Digital Humanities Workbench

Home page > Data analysis > Text analysis > Corpus analysis

Corpus analysis

Corpus analysis is an empirical research strategy that is widely used within language research, using authentic (real, actually attested) language material. A so-called corpus (also known as a text corpus) is a digital collection of texts, text fragments and/or transcripts (of spoken language), which are selected in such a way that they are the best possible representation of a particular language, dialect or text type, making the collection as a whole a reliable source for linguistic research. This can be descriptive / exploratory research, as well as research designed to test linguistic hypotheses.

Many corpora have been developed worldwide that can be used by linguistic researchers. See the faculty corpus overview for an overview of the corpora available to staff and students of our faculty. In some cases, you will have to build your own corpus if the linguistic material you aim to investigate has not been integrated into a corpus yet. In both cases, the usability of a corpus strongly depends on its composition and design. It is very important, therefore, to find out all these details when working with existing corpora, and to carefully consider your needs when building your own corpus.

Tasks and activities

Compiling a corpus If available text corpora contain no useful data for a research project, it may be necessary to build your own corpus. For more information, see the page about compiling a corpus.
Enhancing a corpus In many cases, the original corpus text is enhanced (supplemented) with additional information. This can be information unrelated to content (source information, information about the speakers, textual structure, etc.), as well as information that does relate to content. This information, which is usually called annotation, can be added in various ways. For more information about this topic, see the page about formal annotation.
Exploring a corpus The way corpora are structured and stored determines how they can be searched. For more information about this topic, see the page about corpus exploration.
Analyzing a corpus The final analysis of the corpus data can be done in different ways. This partly relates to the way in which the corpus has been annotated (see the page about formal annotation). If there is a quantitative research component, a form of statistical analysis will be required.


Various tools can be used at the various stages of corpus research (see above). A brief overview of the most important tools available to staff and students in our faculty can be found in the table below. The name of the program is also a link to a more detailed description.

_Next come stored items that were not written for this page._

Lemma check_data_freshness_parsed env df df_name date_column max_age_days
    s ts st :
  loc (columns (frames st df)) date_column = Some s ->
  to_datetime env s = Ok ts ->
  check_data_freshness env df df_name date_column max_age_days st
  = match naive_minus (now env) (tz_aware env s) (latest_of ts) with
    | Ok age_days =>
        (if older_than age_days max_age_days
         then add_issue env HIGH DataFreshness
                (df_name +++ ": Latest data is " +++ show_age age_days +++
                 " days old (threshold: " +++ show_Z max_age_days +++
                 " days)")
                (Some (DFreshness (str_timestamp env (latest_of ts))
                         age_days))
         else add_pass (df_name +++ " freshness check"))
          (with_column st df date_column (datetime_series ts))
    | Raise e =>
        add_issue env MEDIUM DateParsing
          (df_name +++ ": Error parsing date column '" +++ date_column
           +++ "': " +++ str_exn e)
          None (with_column st df date_column (datetime_series ts))
    end.
Proof.
  intros H He. unfold check_data_freshness, get_frame, bind at 1.
  rewrite H. unfold try_except, bind at 1, lift. rewrite He.
  unfold bind at 1, set_frame. unfold bind at 1.
  cbn [frames]. rewrite ref_eqb_refl. unfold set_column at 1. cbn [columns].
  rewrite (loc_set_loc _ _ _ _ H).
  fold (set_column (frames st df) date_column (datetime_series ts)).
  change (mkState _ (checker st))
    with (with_column st df date_column (datetime_series ts)).
  fold (latest_of ts). unfold bind at 1.
  destruct (naive_minus (now env) (tz_aware env s) (latest_of ts))
    as [age_days|e]; [|reflexivity].
  destruct (older_than age_days max_age_days); reflexivity.
Qed.

(** Dates without a time zone, or no date at all: the age is taken. *)
Lemma check_data_freshness_parsed_naive env df df_name date_column
    max_age_days s ts st :
  loc (columns (frames st df)) date_column = Some s ->
  to_datetime env s = Ok ts ->
  tz_aware env s = false \/ latest_of ts = None ->
  check_data_freshness env df df_name date_column max_age_days st
  = (if older_than (days_between (now env) (latest_of ts)) max_age_days
     then add_issue env HIGH DataFreshness
            (message (freshness_finding env df_name max_age_days
                        (latest_of ts)))
            (details (freshness_finding env df_name max_age_days
                        (latest_of ts)))
     else add_pass (df_name +++ " freshness check"))
      (with_column st df date_column (datetime_series ts)).
Proof.
  intros H He Htz.
  rewrite (check_data_freshness_parsed _ _ _ _ _ s ts st H He).
  assert (E : naive_minus (now env) (tz_aware env s) (latest_of ts)
              = Ok (days_between (now env) (latest_of ts))).
  { unfold naive_minus. destruct Htz as [-> | ->]; [|reflexivity].
    destruct (latest_of ts); reflexivity. }
  rewrite E. reflexivity.
Qed.

(** Dates with a time zone: the subtraction from the naive current time
    raises inside the [try], after the column was replaced. *)
Lemma check_data_freshness_parsed_aware env df df_name date_column
    max_age_days s ts t st :
  loc (columns (frames st df)) date_column = Some s ->
  to_datetime env s = Ok ts ->
  tz_aware env s = true -> latest_of ts = Some t ->
  exists e,
    check_data_freshness env df df_name date_column max_age_days st
    = add_issue env MEDIUM DateParsing
        (df_name +++ ": Error parsing date column '" +++ date_column
         +++ "': " +++ str_exn e)
        None (with_column st df date_column (datetime_series ts)).
Proof.
  intros H He Htz Hl.
  rewrite (check_data_freshness_parsed _ _ _ _ _ s ts st H He).
  unfold naive_minus. rewrite Htz, Hl. eexists. reflexivity.
Qed.

Lemma days_between_whole (t_now t : Z) :
  exists a, days_between t_now (Some t) = Some a /\
            (a * ns_per_day <= t_now - t < (a + 1) * ns_per_day)%Z.
Proof.
  exists ((t_now - t) / ns_per_day)%Z. split; [reflexivity|].
  assert (Hpos : (0 < ns_per_day)%Z) by reflexivity.
  pose proof (Z.div_mod (t_now - t) ns_per_day ltac:(lia)) as Hdm.
  pose proof (Z.mod_pos_bound (t_now - t) ns_per_day Hpos) as Hb.
  lia.
Qed.

Lemma whole_days_unique (d a b : Z) :
  (a * ns_per_day <= d < (a + 1) * ns_per_day)%Z ->
  (b * ns_per_day <= d < (b + 1) * ns_per_day)%Z -> a = b.
Proof.
  assert (Hpos : (0 < ns_per_day)%Z) by reflexivity.
  intros Ha Hb. nia.
Qed.

(** The latest date is the one that is among the dates and below none. *)
Lemma latest_of_max (ts : list (option Z)) (t : Z) :
  In (Some t) ts -> (forall u, In (Some u) ts -> (u <= t)%Z) ->
  latest_of ts = Some t.
Proof.
  intros HIn Hmax. pose proof (latest_of_spec ts) as H.
  destruct (latest_of ts) as [m|].
  - destruct H as [H1 H2]. f_equal.
    pose proof (Hmax m H1). pose proof (H2 t HIn). lia.
  - exfalso. exact (H t HIn).
Qed.

Lemma latest_of_none (ts : list (option Z)) :
  (forall u, ~ In (Some u) ts) -> latest_of ts = None.
Proof.
  intros Hno. pose proof (latest_of_spec ts) as H.
  destruct (latest_of ts) as [m|]; [|reflexivity].
  exfalso. exact (Hno m (proj1 H)).
Qed.

(** C7, as stated, fails when the coercion succeeds with dates that carry a
    time zone: the column is coerced and has a latest date, yet the check
    appends neither a HIGH finding nor a pass but one MEDIUM Date Parsing
    finding, the subtraction from the current time having raised inside the
    same [try]. *)
Lemma aware_dates_counterexample :
  exists s ts st' e,
    loc (columns (frames (state_of frame_old_dates) occupancy_df)) "date"
    = Some s /\
    to_datetime env_tz s = Ok ts /\
    In (Some (8 * ns_per_day)%Z) ts /\
    check_data_freshness env_tz occupancy_df "occupancy_data" "date" 7
      (state_of frame_old_dates)
    = (Ok tt, st') /\
    appends (state_of frame_old_dates) st'
      [date_parsing_finding env_tz "occupancy_data" "date" e] [] /\
    severity (date_parsing_finding env_tz "occupancy_data" "date" e)
    = MEDIUM.
Proof.
  eexists. exists [Some ns_per_day; None; Some (8 * ns_per_day)%Z].
  eexists.
  exists (TypeError
            "Cannot subtract tz-naive and tz-aware datetime-like objects.").
  split; [reflexivity|]. split; [reflexivity|].
  split; [right; right; left; reflexivity|].
  split; [vm_compute; reflexivity|].
  split; [split; vm_compute; reflexivity | reflexivity].
Qed.

(** C7, amended.  When the designated date column is present the freshness
    check always returns normally, so whatever check follows it runs.  If the
    column cannot be coerced to dates, the check appends exactly one MEDIUM
    Date Parsing finding and no pass, and leaves the table as it was.  If
    the coercion succeeds and gives no date at all, exactly one pass is
    appended.  If it gives dates, let [t] be the latest of them (one of the
    dates, and no date is later).  When the dates carry a time zone, the
    check appends exactly one MEDIUM Date Parsing finding and no pass.  When
    they carry none, with [age] the whole days (rounded down) from [t] to
    now: an age above [max_age_days] appends exactly one HIGH Data Freshness
    finding carrying [t] and the age, and no pass; otherwise exactly one pass
    and no finding is appended. *)
Theorem check_data_freshness_spec env df df_name date_column max_age_days
    s st :
  loc (columns (frames st df)) date_column = Some s ->
  (exists st',
      check_data_freshness env df df_name date_column max_age_days st
      = (Ok tt, st') /\
      forall (B : Type) (k : M B),
        (check_data_freshness env df df_name date_column max_age_days ;;; k)
          st = k st') /\
  (forall e,
      to_datetime env s = Raise e ->
      emits (check_data_freshness env df df_name date_column max_age_days) st
        [date_parsing_finding env df_name date_column e] []) /\
  (forall ts,
      to_datetime env s = Ok ts ->
      exists st',
        check_data_freshness env df df_name date_column max_age_days st
        = (Ok tt, st') /\
        ((forall u, ~ In (Some u) ts) ->
         appends st st' [] [df_name +++ " freshness check"]) /\
        (forall t,
            In (Some t) ts -> (forall u, In (Some u) ts -> (u <= t)%Z) ->
            (tz_aware env s = true ->
             exists e,
               appends st st'
                 [date_parsing_finding env df_name date_column e] []) /\
            (tz_aware env s = false ->
             forall age,
               (age * ns_per_day <= now env - t < (age + 1) * ns_per_day)%Z ->
               ((max_age_days < age)%Z ->
                appends st st'
                  [stale_finding env df_name max_age_days t age] []) /\
               ((age <= max_age_days)%Z ->
                appends st st' [] [df_name +++ " freshness check"])))).
Proof.
  intros Hloc.
  assert (Hfail : forall e,
             to_datetime env s = Raise e ->
             emits (check_data_freshness env df df_name date_column
                      max_age_days) st
               [date_parsing_finding env df_name date_column e] []).
  { intros e He. unfold emits.
    rewrite (check_data_freshness_unparsed _ _ _ _ _ s e st Hloc He).
    apply emits_add_issue. }
  assert (Hret : forall ts,
             to_datetime env s = Ok ts ->
             exists st',
               check_data_freshness env df df_name date_column max_age_days st
               = (Ok tt, st')).
  { intros ts Hts.
    rewrite (check_data_freshness_parsed _ _ _ _ _ s ts st Hloc Hts).
    destruct (naive_minus _ _ _) as [a|e]; [|eexists; reflexivity].
    destruct (older_than a max_age_days); eexists; reflexivity. }
  split; [|split; [exact Hfail|]].
  - destruct (to_datetime env s) as [ts|e] eqn:E.
    + destruct (Hret ts eq_refl) as (st' & H). exists st'.
      split; [exact H|]. intros B k. unfold bind. rewrite H. reflexivity.
    + destruct (Hfail e eq_refl) as (st' & H & _). exists st'.
      split; [exact H|]. intros B k. unfold bind. rewrite H. reflexivity.
  - intros ts Hts. destruct (Hret ts Hts) as (st' & Hst'). exists st'.
    split; [exact Hst'|]. split.
    + intros Hno.
      rewrite (check_data_freshness_parsed_naive _ _ _ _ _ s ts st Hloc Hts
                 (or_intror (latest_of_none ts Hno))) in Hst'.
      rewrite (latest_of_none ts Hno) in Hst'.
      cbn [days_between older_than] in Hst'. inversion Hst'; subst st'.
      unfold appends. cbn. rewrite app_nil_r. split; reflexivity.
    + intros t HIn Hmax. pose proof (latest_of_max ts t HIn Hmax) as Hl.
      split.
      * intros Htz.
        destruct (check_data_freshness_parsed_aware env df df_name
                    date_column max_age_days s ts t st Hloc Hts Htz Hl)
          as (e & He).
        exists e. rewrite He in Hst'. inversion Hst'; subst st'.
        unfold appends. cbn. rewrite app_nil_r. split; reflexivity.
      * intros Htz age Hage.
        rewrite (check_data_freshness_parsed_naive _ _ _ _ _ s ts st Hloc Hts
                   (or_introl Htz)) in Hst'.
        rewrite Hl in Hst'.
        destruct (days_between_whole (now env) t) as (a & Ha & Hb).
        assert (a = age) by exact (whole_days_unique _ _ _ Hb Hage).
        subst a. unfold older_than in Hst'. rewrite Ha in Hst'.
        unfold freshness_finding in Hst'. rewrite Ha in Hst'.
        cbn [message details show_age] in Hst'.
        split; intros Hcmp.
        -- apply Z.ltb_lt in Hcmp. rewrite Hcmp in Hst'.
           inversion Hst'; subst st'.
           unfold appends. cbn. rewrite app_nil_r. split; reflexivity.
        -- apply Z.ltb_ge in Hcmp. rewrite Hcmp in Hst'.
           inversion Hst'; subst st'.
           unfold appends. cbn. rewrite app_nil_r. split; reflexivity.
Qed.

Programme Application(s) Type
NoteTab pre-processing editor; HTML stripper
Soundscriber transcription transcription tool
XMLPad annotation XML editor
WordSmith Tools exploration concordancer
AntConc exploration concordancer
Transana transcription and analysis research tool
SPSS statistical analysis statistics suite
R statistical analysis statistics suite

More information

Corpus linguistics
Online tutorial, based on the book Corpus linguistics by t. McEnery & A. Wilson (Edinburgh University Press, 1996). [Available at the VU University Library]

McEnery, T., R. Xiao and Y. Tono (2006). Corpus-based language studies: an advanced resource book . London: Routledge.
This book provides a comprehensive introduction to all aspects of corpus research and gives many examples of concrete research.

International Journal of Corpus Linguistics (IJCL) and Corpora
These journals provide an overview of the role of corpora in all kinds of linguistic research. Both publications are available in digital form via UBVU; a number of older volumes of Corpora are freely accessible (see "Archive").